Extracted records —
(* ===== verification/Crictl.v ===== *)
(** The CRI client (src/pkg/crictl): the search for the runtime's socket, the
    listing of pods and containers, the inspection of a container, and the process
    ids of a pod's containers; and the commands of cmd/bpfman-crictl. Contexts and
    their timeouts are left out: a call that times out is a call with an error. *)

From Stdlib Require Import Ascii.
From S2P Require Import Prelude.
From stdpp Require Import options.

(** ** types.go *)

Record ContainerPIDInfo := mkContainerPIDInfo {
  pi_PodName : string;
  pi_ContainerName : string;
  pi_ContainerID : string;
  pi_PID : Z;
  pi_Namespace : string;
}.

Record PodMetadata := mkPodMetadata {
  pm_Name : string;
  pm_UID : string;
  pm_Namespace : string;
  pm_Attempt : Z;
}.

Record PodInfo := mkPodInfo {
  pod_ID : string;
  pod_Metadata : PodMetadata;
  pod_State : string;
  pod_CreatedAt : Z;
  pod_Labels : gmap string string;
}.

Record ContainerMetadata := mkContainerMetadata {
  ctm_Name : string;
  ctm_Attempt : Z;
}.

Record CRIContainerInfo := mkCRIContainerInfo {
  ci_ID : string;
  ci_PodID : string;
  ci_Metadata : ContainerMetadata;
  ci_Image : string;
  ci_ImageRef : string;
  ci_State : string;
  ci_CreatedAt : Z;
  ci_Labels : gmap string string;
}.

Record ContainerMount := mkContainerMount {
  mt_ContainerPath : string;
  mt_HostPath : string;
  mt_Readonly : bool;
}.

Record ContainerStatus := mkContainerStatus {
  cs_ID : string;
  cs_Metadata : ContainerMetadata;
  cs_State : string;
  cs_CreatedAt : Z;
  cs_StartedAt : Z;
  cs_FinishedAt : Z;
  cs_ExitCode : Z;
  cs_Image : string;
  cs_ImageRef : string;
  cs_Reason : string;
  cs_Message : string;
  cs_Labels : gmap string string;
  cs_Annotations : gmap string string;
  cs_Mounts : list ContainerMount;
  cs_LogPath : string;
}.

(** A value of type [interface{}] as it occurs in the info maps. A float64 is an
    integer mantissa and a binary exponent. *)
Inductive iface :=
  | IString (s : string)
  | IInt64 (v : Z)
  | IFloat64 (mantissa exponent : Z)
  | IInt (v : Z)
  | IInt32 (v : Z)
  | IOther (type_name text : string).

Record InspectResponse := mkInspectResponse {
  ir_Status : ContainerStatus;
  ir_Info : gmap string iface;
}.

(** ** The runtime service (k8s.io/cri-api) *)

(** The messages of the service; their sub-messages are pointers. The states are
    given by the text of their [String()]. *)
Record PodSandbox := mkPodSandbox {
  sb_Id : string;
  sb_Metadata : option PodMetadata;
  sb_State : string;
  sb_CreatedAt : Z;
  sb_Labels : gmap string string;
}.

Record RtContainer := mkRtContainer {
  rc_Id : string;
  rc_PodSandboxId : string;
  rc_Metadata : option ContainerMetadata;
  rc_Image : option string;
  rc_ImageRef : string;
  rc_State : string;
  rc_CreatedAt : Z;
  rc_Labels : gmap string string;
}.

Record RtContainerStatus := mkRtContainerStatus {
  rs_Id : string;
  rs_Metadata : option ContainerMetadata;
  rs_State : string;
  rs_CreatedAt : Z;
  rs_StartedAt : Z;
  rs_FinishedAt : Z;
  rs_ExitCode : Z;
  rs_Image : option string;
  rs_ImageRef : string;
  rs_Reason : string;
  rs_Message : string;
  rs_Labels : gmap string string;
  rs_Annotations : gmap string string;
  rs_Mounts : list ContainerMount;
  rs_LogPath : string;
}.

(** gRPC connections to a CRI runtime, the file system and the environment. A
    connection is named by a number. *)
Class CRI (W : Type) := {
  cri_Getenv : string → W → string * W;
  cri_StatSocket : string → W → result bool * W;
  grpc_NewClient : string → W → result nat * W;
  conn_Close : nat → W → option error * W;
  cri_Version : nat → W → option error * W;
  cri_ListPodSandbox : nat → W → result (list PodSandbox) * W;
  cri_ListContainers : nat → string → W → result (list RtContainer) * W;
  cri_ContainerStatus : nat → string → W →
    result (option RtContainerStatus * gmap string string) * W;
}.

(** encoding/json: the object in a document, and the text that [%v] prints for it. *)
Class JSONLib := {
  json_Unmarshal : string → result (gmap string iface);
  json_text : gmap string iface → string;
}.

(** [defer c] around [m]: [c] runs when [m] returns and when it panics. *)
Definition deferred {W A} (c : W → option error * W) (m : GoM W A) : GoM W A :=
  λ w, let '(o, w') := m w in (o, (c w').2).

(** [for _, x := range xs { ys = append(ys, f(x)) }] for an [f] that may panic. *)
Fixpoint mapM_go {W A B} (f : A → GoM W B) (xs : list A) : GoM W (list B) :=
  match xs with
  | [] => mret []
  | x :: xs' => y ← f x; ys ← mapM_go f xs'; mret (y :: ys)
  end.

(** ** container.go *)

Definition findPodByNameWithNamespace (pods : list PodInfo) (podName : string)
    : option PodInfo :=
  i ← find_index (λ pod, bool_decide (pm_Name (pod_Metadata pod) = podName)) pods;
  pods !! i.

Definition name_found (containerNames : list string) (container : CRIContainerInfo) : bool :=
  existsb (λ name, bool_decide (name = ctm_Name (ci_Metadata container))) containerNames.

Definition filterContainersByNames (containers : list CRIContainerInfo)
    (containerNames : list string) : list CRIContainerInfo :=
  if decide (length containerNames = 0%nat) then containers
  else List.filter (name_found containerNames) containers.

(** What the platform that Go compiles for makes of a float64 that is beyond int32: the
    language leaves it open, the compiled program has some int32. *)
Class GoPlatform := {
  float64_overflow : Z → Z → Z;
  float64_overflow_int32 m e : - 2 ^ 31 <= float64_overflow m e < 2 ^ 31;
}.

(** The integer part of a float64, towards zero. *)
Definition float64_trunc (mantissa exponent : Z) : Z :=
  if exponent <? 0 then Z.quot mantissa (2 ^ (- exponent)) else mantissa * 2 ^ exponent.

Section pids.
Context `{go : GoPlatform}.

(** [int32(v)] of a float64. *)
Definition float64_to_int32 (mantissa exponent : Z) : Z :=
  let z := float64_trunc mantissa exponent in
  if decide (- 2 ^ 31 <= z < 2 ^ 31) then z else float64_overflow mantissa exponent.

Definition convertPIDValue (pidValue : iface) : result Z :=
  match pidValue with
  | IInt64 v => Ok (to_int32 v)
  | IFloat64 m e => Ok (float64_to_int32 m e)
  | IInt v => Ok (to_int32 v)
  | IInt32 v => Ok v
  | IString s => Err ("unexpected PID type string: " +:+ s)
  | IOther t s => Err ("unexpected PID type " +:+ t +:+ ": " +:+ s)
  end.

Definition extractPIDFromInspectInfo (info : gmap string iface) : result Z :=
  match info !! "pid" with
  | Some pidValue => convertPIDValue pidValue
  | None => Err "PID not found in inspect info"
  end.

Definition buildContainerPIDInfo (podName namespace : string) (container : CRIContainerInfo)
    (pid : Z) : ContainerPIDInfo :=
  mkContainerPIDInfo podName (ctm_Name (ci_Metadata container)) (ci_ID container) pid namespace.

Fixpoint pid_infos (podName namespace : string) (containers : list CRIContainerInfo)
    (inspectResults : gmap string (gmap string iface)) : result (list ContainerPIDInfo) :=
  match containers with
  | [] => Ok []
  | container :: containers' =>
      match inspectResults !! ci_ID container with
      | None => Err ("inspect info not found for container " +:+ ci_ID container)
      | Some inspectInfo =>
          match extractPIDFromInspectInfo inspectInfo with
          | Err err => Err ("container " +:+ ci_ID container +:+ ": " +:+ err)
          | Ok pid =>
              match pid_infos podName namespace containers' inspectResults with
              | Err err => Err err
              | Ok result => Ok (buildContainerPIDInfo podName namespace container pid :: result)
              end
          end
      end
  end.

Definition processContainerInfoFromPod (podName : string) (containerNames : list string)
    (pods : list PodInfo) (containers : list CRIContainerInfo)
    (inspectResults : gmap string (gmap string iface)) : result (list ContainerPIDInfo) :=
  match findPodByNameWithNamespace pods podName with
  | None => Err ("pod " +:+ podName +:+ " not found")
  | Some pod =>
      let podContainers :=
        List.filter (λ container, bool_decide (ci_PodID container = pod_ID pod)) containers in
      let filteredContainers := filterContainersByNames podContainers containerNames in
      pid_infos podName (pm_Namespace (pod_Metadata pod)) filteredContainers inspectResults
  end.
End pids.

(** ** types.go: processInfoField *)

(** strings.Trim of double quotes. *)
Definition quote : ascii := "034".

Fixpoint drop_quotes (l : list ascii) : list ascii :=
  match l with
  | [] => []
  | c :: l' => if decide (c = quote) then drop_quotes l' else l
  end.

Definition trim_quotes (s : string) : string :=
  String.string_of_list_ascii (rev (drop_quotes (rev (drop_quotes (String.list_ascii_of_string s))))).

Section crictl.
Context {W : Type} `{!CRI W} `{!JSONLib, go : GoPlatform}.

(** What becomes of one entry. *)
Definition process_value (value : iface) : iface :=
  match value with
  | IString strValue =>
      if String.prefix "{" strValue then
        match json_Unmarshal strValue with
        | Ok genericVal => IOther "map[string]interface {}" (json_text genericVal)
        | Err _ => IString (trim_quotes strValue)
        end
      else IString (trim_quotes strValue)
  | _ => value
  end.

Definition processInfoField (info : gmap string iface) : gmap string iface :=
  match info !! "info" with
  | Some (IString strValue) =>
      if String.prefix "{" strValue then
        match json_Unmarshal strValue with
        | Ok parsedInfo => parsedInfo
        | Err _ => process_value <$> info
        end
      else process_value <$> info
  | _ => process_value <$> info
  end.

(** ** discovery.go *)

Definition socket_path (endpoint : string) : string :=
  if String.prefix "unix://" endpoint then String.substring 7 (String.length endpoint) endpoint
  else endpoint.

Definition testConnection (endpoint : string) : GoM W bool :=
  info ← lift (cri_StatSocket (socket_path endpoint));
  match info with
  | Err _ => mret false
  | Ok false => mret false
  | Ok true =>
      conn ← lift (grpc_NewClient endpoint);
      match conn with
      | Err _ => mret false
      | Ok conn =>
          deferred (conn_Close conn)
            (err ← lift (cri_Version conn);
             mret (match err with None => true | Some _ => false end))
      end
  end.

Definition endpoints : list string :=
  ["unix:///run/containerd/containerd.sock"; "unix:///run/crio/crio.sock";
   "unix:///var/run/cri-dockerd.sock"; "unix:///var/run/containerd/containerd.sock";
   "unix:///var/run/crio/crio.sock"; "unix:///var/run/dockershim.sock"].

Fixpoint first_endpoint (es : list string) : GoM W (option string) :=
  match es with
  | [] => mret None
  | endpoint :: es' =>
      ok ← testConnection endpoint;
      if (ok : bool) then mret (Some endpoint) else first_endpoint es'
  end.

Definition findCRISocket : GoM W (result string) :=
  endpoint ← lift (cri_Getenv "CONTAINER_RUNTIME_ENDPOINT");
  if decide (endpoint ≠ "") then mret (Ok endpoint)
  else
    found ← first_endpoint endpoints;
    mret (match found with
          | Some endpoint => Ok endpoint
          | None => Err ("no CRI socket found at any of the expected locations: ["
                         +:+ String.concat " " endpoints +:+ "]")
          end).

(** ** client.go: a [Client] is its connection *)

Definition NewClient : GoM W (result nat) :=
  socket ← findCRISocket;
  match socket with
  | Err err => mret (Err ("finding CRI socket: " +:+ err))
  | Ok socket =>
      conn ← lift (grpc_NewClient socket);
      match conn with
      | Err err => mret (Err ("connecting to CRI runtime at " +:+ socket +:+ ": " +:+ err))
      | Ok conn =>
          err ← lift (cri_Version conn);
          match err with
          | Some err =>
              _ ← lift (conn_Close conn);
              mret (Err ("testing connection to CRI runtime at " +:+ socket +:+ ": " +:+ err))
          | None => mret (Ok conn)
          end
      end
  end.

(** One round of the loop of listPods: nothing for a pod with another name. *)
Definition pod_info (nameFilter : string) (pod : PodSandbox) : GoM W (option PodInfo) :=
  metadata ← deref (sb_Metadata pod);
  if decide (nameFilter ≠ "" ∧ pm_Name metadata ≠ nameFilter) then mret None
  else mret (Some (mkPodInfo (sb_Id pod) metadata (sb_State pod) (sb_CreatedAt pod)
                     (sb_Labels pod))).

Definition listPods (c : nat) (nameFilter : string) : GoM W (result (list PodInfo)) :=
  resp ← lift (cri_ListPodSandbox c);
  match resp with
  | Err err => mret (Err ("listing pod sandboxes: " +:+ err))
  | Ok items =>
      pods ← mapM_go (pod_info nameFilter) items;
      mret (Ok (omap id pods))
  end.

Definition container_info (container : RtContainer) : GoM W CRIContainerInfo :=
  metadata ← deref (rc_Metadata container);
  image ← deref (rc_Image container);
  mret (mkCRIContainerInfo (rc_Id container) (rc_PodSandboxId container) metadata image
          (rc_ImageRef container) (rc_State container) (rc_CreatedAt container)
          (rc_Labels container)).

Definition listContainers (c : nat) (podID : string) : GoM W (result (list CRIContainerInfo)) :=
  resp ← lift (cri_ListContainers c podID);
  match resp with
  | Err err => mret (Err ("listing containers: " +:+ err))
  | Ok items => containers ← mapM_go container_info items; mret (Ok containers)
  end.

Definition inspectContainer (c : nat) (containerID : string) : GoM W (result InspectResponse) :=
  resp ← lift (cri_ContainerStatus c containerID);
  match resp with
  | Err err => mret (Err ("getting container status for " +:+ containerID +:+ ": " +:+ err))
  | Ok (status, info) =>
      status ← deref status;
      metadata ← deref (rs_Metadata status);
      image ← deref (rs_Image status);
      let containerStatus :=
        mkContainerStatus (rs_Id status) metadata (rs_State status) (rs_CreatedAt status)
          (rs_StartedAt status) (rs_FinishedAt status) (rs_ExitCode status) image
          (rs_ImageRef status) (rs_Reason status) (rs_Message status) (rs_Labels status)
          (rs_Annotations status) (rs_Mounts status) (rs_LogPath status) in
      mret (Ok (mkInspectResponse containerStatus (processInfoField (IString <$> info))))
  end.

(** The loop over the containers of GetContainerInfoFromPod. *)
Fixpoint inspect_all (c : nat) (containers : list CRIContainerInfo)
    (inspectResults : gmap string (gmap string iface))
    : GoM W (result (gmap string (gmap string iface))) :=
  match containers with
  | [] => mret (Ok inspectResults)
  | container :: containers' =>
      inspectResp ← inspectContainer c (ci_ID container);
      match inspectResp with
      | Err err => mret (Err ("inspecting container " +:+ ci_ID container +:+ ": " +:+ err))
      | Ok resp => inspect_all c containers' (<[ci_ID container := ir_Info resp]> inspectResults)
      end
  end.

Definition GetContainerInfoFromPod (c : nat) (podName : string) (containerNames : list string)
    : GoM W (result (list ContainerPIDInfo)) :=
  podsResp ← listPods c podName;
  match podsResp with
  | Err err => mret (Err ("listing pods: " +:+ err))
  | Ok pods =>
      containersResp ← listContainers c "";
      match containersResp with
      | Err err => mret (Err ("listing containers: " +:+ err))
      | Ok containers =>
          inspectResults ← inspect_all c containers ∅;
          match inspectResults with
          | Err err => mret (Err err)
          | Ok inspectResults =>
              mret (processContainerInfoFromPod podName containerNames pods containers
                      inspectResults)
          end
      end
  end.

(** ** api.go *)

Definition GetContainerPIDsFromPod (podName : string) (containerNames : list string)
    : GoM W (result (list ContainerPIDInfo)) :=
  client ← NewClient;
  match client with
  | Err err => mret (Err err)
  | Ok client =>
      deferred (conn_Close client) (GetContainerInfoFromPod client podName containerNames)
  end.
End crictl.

Exercise aim —
In the entries above, identify every line with the word "true". Copy those lines.

Answer for this exercise —
  | Ok true =>
             mret (match err with None => true | Some _ => false end))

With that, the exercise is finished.